Graduated independence wasn’t enough for some, so foolish notions were fostered toward political ends, notions such as Breen expresses. For an informative and sometimes amusing contrast between histrionic silliness and intelligent criticism of British imperialism one should read the letters of Mabel FitzGerald and George Bernard Shaw. By 1916 Mrs FitzGerald was hardly alone in believing that the RIC was a more oppressive force than the Kaiser’s occupying armies in Belgium, for instance. Poisoning good lads’ minds with such nonsense made the murder of Irishmen in dark green uniforms easier.
So IRB propaganda and antiquated grievances clearly were factors in driving some good lads to kill. Similar factors were at work in the more recent Troubles. Shankill Butcher “Basher” Bates claims not to have been naturally sectarian, but to have been “led astray”; his later friendship with Provo “Dark” Hughes suggests that he was not, indeed, sectarian by nature and this gives an extra grotesque and troubling aspect to his notoriety as one of the worst sectarian murderers of our time.
Again, it is important to emphasise that there is absolutely no comparison being made here between sectarian murderers and the average Volunteer/IRA fighter of the revolutionary years, merely drawing of a parallel in how peer pressure and absorbtion of dangerously simplistic views can make killers out of “good lads”. Indeed, the difference is very great, for Bates blames his moral degeneration on “drink, drugs and bad company”, while the Volunteers/IRA often were notably abstemious and pious.
So who was pulling fingernails and teeth and doing unimaginable things to fellow-human beings in that “Sing-Sing” crypt in Cork? Who was it murdered Protestant women and octogenarian clergymen in a campaign that—in my view anyway—was not, essentially, sectarian? For as you say, John,
All motivation aside, sectarian or otherwise, if dozens of people were 'disappeared' in this way, it's still pretty sickening. Especially if it happened during the truce.

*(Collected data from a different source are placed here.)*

(** * torch/ao/quantization/quantizer/utils.py

    A shallow embedding of the quantizer utilities: the two annotation
    helpers, the sym-size predicate, the conv/bn/unary pattern template and
    the memoised pattern-matcher accessors.

    Python objects are mutable and are passed by reference, so the helpers
    are modelled over an explicit heap: a node, a [QuantizationAnnotation]
    and an [input_qspec_map] dictionary each live at an address, and a field
    that holds an object holds its address. *)

From stdpp Require Import gmap strings list fin_maps.

(** ** Object identities *)

(** A [torch.fx.Node] is compared and hashed by identity. *)
Abbreviation Node := positive (only parsing).

(** Address of an annotation, dictionary or matcher object. *)
Abbreviation loc := positive (only parsing).

(** The [qspec] argument: a reference to an object this file never looks
    into, or Python's [None]. *)
Inductive QSpec :=
| QNone
| QObj (id : positive).

(** ** The heap *)

(** The two fields of a [QuantizationAnnotation] that this file reads or
    writes.  [input_qspec_map] is [None] or the address of a dictionary. *)
Record QuantizationAnnotation := mkQA {
  input_qspec_map : option loc;
  output_qspec : QSpec
}.

(** A value stored in [node.meta]: an annotation object, or any other
    object. *)
Inductive MetaVal :=
| MAnnotation (a : loc)
| MOther (o : positive).

(** [node.users] is a dictionary whose keys are the user nodes; only the
    keys, in insertion order, are kept. *)
Record NodeObj := mkNode {
  users : list Node;
  meta : gmap string MetaVal
}.

Record Heap := mkHeap {
  nodes : gmap Node NodeObj;
  annotations : gmap loc QuantizationAnnotation;
  dicts : gmap loc (gmap Node QSpec)
}.

Definition with_nodes (f : gmap Node NodeObj → gmap Node NodeObj) (h : Heap) : Heap :=
  mkHeap (f (nodes h)) (annotations h) (dicts h).

Definition with_annotations
    (f : gmap loc QuantizationAnnotation → gmap loc QuantizationAnnotation)
    (h : Heap) : Heap :=
  mkHeap (nodes h) (f (annotations h)) (dicts h).

Definition with_dicts
    (f : gmap loc (gmap Node QSpec) → gmap loc (gmap Node QSpec))
    (h : Heap) : Heap :=
  mkHeap (nodes h) (annotations h) (f (dicts h)).

Definition qa_key : string := "quantization_annotation".

(** ** Heap primitives

    Each returns [None] only on a reference to an object that is not in the
    heap, or on an attribute access to an object that is not an
    annotation. *)

(** [{}] or [dict(...)]: a new dictionary object. *)
Definition alloc_dict (m : gmap Node QSpec) (h : Heap) : loc * Heap :=
  let d := fresh (dom (dicts h)) in
  (d, with_dicts <[d := m]> h).

Definition alloc_annotation (r : QuantizationAnnotation) (h : Heap) : loc * Heap :=
  let a := fresh (dom (annotations h)) in
  (a, with_annotations <[a := r]> h).

(** [node.meta.get(key, dflt)] *)
Definition meta_get (node : Node) (key : string) (dflt : MetaVal) (h : Heap)
    : option MetaVal :=
  nd ← nodes h !! node;
  Some (default dflt (meta nd !! key)).

(** [node.meta[key] = v] *)
Definition meta_setitem (node : Node) (key : string) (v : MetaVal) (h : Heap)
    : option Heap :=
  nd ← nodes h !! node;
  Some (with_nodes <[node := mkNode (users nd) (<[key := v]> (meta nd))]> h).

(** The object a meta value refers to, when it is an annotation. *)
Definition as_annotation (v : MetaVal) : option loc :=
  match v with
  | MAnnotation a => Some a
  | MOther _ => None
  end.

(** [a.input_qspec_map] and [a.output_qspec] *)
Definition get_input_qspec_map (a : loc) (h : Heap) : option (option loc) :=
  input_qspec_map <$> annotations h !! a.

Definition get_output_qspec (a : loc) (h : Heap) : option QSpec :=
  output_qspec <$> annotations h !! a.

(** [a.input_qspec_map = v] *)
Definition set_input_qspec_map (a : loc) (v : option loc) (h : Heap) : option Heap :=
  r ← annotations h !! a;
  Some (with_annotations <[a := mkQA v (output_qspec r)]> h).

(** [a.output_qspec = q] *)
Definition set_output_qspec (a : loc) (q : QSpec) (h : Heap) : option Heap :=
  r ← annotations h !! a;
  Some (with_annotations <[a := mkQA (input_qspec_map r) q]> h).

(** [d[k] = q] *)
Definition dict_setitem (d : loc) (k : Node) (q : QSpec) (h : Heap) : option Heap :=
  m ← dicts h !! d;
  Some (with_dicts <[d := <[k := q]> m]> h).

(** ** The annotation helpers *)

(** The class [QuantizationAnnotation] is declared in
    [torch.ao.quantization.quantizer.quantizer]; what its constructor puts
    in the two fields is a parameter here.  [None] for the first means the
    field starts as [None]; [Some m] means it starts as a new dictionary
    with the entries [m]. *)
Class QuantizationAnnotationInit := {
  init_input_qspec_map : option (gmap Node QSpec);
  init_output_qspec : QSpec
}.

Section AnnotateDefs.

Context `{QuantizationAnnotationInit}.

(** [QuantizationAnnotation()] *)
Definition new_QuantizationAnnotation (h : Heap) : loc * Heap :=
  match init_input_qspec_map with
  | None => alloc_annotation (mkQA None init_output_qspec) h
  | Some m =>
      let '(d, h1) := alloc_dict m h in
      alloc_annotation (mkQA (Some d) init_output_qspec) h1
  end.

(** The default argument of [meta.get] is evaluated before the call, so an
    annotation object is built on every call and dropped when the key is
    already present. *)
Definition _annotate_input_qspec_map
    (node input_node : Node) (qspec : QSpec) (h : Heap) : option Heap :=
  let '(fresh_qa, h) := new_QuantizationAnnotation h in
  v ← meta_get node qa_key (MAnnotation fresh_qa) h;
  quantization_annotation ← as_annotation v;
  im ← get_input_qspec_map quantization_annotation h;
  h ← match im with
      | None =>
          let '(d, h) := alloc_dict ∅ h in
          set_input_qspec_map quantization_annotation (Some d) h
      | Some _ => Some h
      end;
  im ← get_input_qspec_map quantization_annotation h;
  d ← im;
  h ← dict_setitem d input_node qspec h;
  meta_setitem node qa_key (MAnnotation quantization_annotation) h.

Definition _annotate_output_qspec (node : Node) (qspec : QSpec) (h : Heap)
    : option Heap :=
  let '(fresh_qa, h) := new_QuantizationAnnotation h in
  v ← meta_get node qa_key (MAnnotation fresh_qa) h;
  quantization_annotation ← as_annotation v;
  h ← set_output_qspec quantization_annotation qspec h;
  meta_setitem node qa_key (MAnnotation quantization_annotation) h.

(** *** Reading a node's annotation back *)

(** [node.meta["quantization_annotation"]], when it is an annotation. *)
Definition annotation_of (h : Heap) (node : Node) : option loc :=
  nd ← nodes h !! node;
  v ← meta nd !! qa_key;
  as_annotation v.

(** [node.meta["quantization_annotation"].output_qspec] *)
Definition output_qspec_of (h : Heap) (node : Node) : option QSpec :=
  a ← annotation_of h node;
  get_output_qspec a h.

(** The entries of [node.meta["quantization_annotation"].input_qspec_map] *)
Definition input_qspec_map_of (h : Heap) (node : Node)
    : option (gmap Node QSpec) :=
  a ← annotation_of h node;
  im ← get_input_qspec_map a h;
  d ← im;
  dicts h !! d.

(** A node the helpers run on without a dangling reference: it is in the
    heap, and its annotation entry is absent or refers to an annotation
    whose [input_qspec_map] is [None] or a dictionary in the heap. *)
Definition annotatable (h : Heap) (node : Node) : bool :=
  match nodes h !! node with
  | None => false
  | Some nd =>
      match meta nd !! qa_key with
      | None => true
      | Some (MOther _) => false
      | Some (MAnnotation a) =>
          match annotations h !! a with
          | None => false
          | Some r =>
              match input_qspec_map r with
              | None => true
              | Some d => bool_decide (is_Some (dicts h !! d))
              end
          end
      end
  end.

(** The entries of the dictionary an [input_qspec_map] field refers to;
    none when the field is [None]. *)
Definition entries_at (h : Heap) (im : option loc) : gmap Node QSpec :=
  match im with
  | None => ∅
  | Some d => default ∅ (dicts h !! d)
  end.

(** The node object after [node.meta["quantization_annotation"] = a]. *)
Definition annotated_node (nd : NodeObj) (a : loc) : NodeObj :=
  mkNode (users nd) (<[qa_key := MAnnotation a]> (meta nd)).

(** The part of [_annotate_input_qspec_map] that runs once the annotation
    object [qa] is known. *)
Definition input_tail (qa : loc) (node input_node : Node) (qspec : QSpec)
    (h : Heap) : option Heap :=
  im ← get_input_qspec_map qa h;
  h ← match im with
      | None =>
          let '(d, h) := alloc_dict ∅ h in
          set_input_qspec_map qa (Some d) h
      | Some _ => Some h
      end;
  im ← get_input_qspec_map qa h;
  d ← im;
  h ← dict_setitem d input_node qspec h;
  meta_setitem node qa_key (MAnnotation qa) h.

(** The part of [_annotate_output_qspec] that runs once the annotation
    object [qa] is known. *)
Definition output_tail (qa : loc) (node : Node) (qspec : QSpec) (h : Heap)
    : option Heap :=
  h ← set_output_qspec qa qspec h;
  meta_setitem node qa_key (MAnnotation qa) h.

(** What a call finds on the node before it writes: the output spec and
    the input entries of the annotation it will update.  A node that has
    no annotation yet gets what the constructor provides. *)
Definition output_before (h : Heap) (node : Node) : QSpec :=
  default init_output_qspec (output_qspec_of h node).

Definition entries_before (h : Heap) (node : Node) : gmap Node QSpec :=
  match annotation_of h node with
  | Some a =>
      match annotations h !! a with
      | Some r => entries_at h (input_qspec_map r)
      | None => ∅
      end
  | None => default ∅ init_input_qspec_map
  end.

End AnnotateDefs.

(** The objects a call on [n] may write: the [meta] dictionary of [n] under
    the annotation key, the annotation object that [n] refers to afterwards
    and the dictionary that this annotation refers to.  Every other node,
    annotation and dictionary of [h] is the same in [h']. *)
Definition only_touches (n : Node) (h h' : Heap) : Prop :=
  (∀ m, m ≠ n → nodes h' !! m = nodes h !! m) ∧
  (∃ nd nd',
      nodes h !! n = Some nd ∧ nodes h' !! n = Some nd' ∧
      users nd' = users nd ∧
      ∀ k, k ≠ qa_key → meta nd' !! k = meta nd !! k) ∧
  (∀ l, l ∈ dom (annotations h) → Some l ≠ annotation_of h' n →
        annotations h' !! l = annotations h !! l) ∧
  (∀ l, l ∈ dom (dicts h) →
        Some (Some l) ≠ (annotation_of h' n ≫= λ a, get_input_qspec_map a h') →
        dicts h' !! l = dicts h !! l).

(** The objects of [n] in [h]: its [meta] entry under the annotation key,
    the annotation object that [n] refers to in [h] and the dictionary that
    this annotation refers to in [h].  A step from [h] to [h'] that
    [changes_only_objects_of n] leaves every other node, every other
    annotation of [h] and every other dictionary of [h] as it was; [n]
    keeps its users and its other [meta] entries.  Objects that were not in
    [h] are new, and no object of [h] refers to them. *)
Definition changes_only_objects_of (n : Node) (h h' : Heap) : Prop :=
  (∀ m, m ≠ n → nodes h' !! m = nodes h !! m) ∧
  (∃ nd nd',
      nodes h !! n = Some nd ∧ nodes h' !! n = Some nd' ∧
      users nd' = users nd ∧
      ∀ k, k ≠ qa_key → meta nd' !! k = meta nd !! k) ∧
  (∀ l, l ∈ dom (annotations h) → annotation_of h n ≠ Some l →
        annotations h' !! l = annotations h !! l) ∧
  (∀ l, l ∈ dom (dicts h) →
        (annotation_of h n ≫= λ a, get_input_qspec_map a h) ≠ Some (Some l) →
        dicts h' !! l = dicts h !! l).

(** Nodes [n] and [m] share neither an annotation object nor an
    [input_qspec_map] dictionary. *)
Definition unshared (h : Heap) (n m : Node) : Prop :=
  ∀ a b,
    annotation_of h n = Some a →
    annotation_of h m = Some b →
    a ≠ b ∧
    ∀ d, get_input_qspec_map a h = Some (Some d) →
         get_input_qspec_map b h ≠ Some (Some d).

(** ** Concrete heaps *)

(** A constructor that starts [input_qspec_map] as an empty dictionary, and
    one that starts it as [None]. *)
Definition init_empty_dict : QuantizationAnnotationInit :=
  {| init_input_qspec_map := Some ∅; init_output_qspec := QNone |}.

Definition init_none : QuantizationAnnotationInit :=
  {| init_input_qspec_map := None; init_output_qspec := QNone |}.

(** Node 1 is used by node 2; neither is annotated. *)
Definition heap0 : Heap :=
  mkHeap
    (<[1%positive := mkNode [2%positive] ∅]>
       (<[2%positive := mkNode [] (<["val" := MOther 7]> ∅)]> ∅))
    ∅ ∅.

(** Nodes 1 and 2 share one annotation object, as after a shallow copy of
    [meta]. *)
Definition heap_shared : Heap :=
  mkHeap
    (<[1%positive := mkNode [] (<[qa_key := MAnnotation 1]> ∅)]>
       (<[2%positive := mkNode [] (<[qa_key := MAnnotation 1]> ∅)]> ∅))
    (<[1%positive := mkQA None (QObj 9)]> ∅)
    ∅.

(** ** Nodes used only to read a size *)

(** [_is_sym_size_node] is imported from [torch.ao.quantization.pt2e.utils];
    it is a parameter here. *)
Class Pt2eUtils := {
  _is_sym_size_node : Node → bool
}.

Section SymSizeDefs.

Context `{Pt2eUtils}.

(** [user not in partition_nodes] compares nodes by identity. *)
Definition _node_only_used_for_sym_size
    (node : Node) (partition_nodes : list Node) (h : Heap) : option bool :=
  if _is_sym_size_node node then Some true
  else
    nd ← nodes h !! node;
    Some (forallb
            (λ user, negb (bool_decide (user ∈ partition_nodes))
                     || _is_sym_size_node user)
            (users nd)).

End SymSizeDefs.

(** A reading of [_is_sym_size_node] in which node 1 is the one sym-size
    node. *)
Definition only_node_1_is_sym_size : Pt2eUtils :=
  {| _is_sym_size_node := λ n, bool_decide (n = 1%positive) |}.

(** A reading in which no node is a sym-size node. *)
Definition no_sym_size_node : Pt2eUtils :=
  {| _is_sym_size_node := λ _, false |}.

(** ** Calls into the framework *)

(** A call into the framework returns a value or raises an exception. *)
Inductive Result (E A : Type) :=
| Ok (a : A)
| Raise (e : E).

It can sometimes seem that
evil is nowadays reserved for application to “capitalist imperialist” regimes and multinationals. But what Basher Bates and his sordid cronies did to innocent Catholics was evil by any decent person’s measure, as was his prior corruption by sectarian bigots. The French Revolution started off to give
liberté, égalité, fraternité to all; but the Terror quickly followed, and what was self-evidently good to any thinking person became obscured under codified definitions of what “good” really meant; and what “l
iberté, égalité, fraternité” meant; and “all”.
What happened was that people who had been motivated by an essentially good agenda became diverted into thinking with that very agenda rather than with their God-given intelligence; this led them under the sway of evil or misguided people to whom ideology, enshrined in the agenda, had become an idol that must be worshipped with the blood sacrifice of unbelievers.
Far-fetched? Robespierre said, “Pity is treason”. Hitler would have agreed. I forget who said that evil begins with loss of empathy but Richard Holloway substitutes “pity” for empathy and perhaps with that word makes the concept more accessible.
It’s hard to imagine pity in the evil minds and hands at work in that dark crypt in Cork.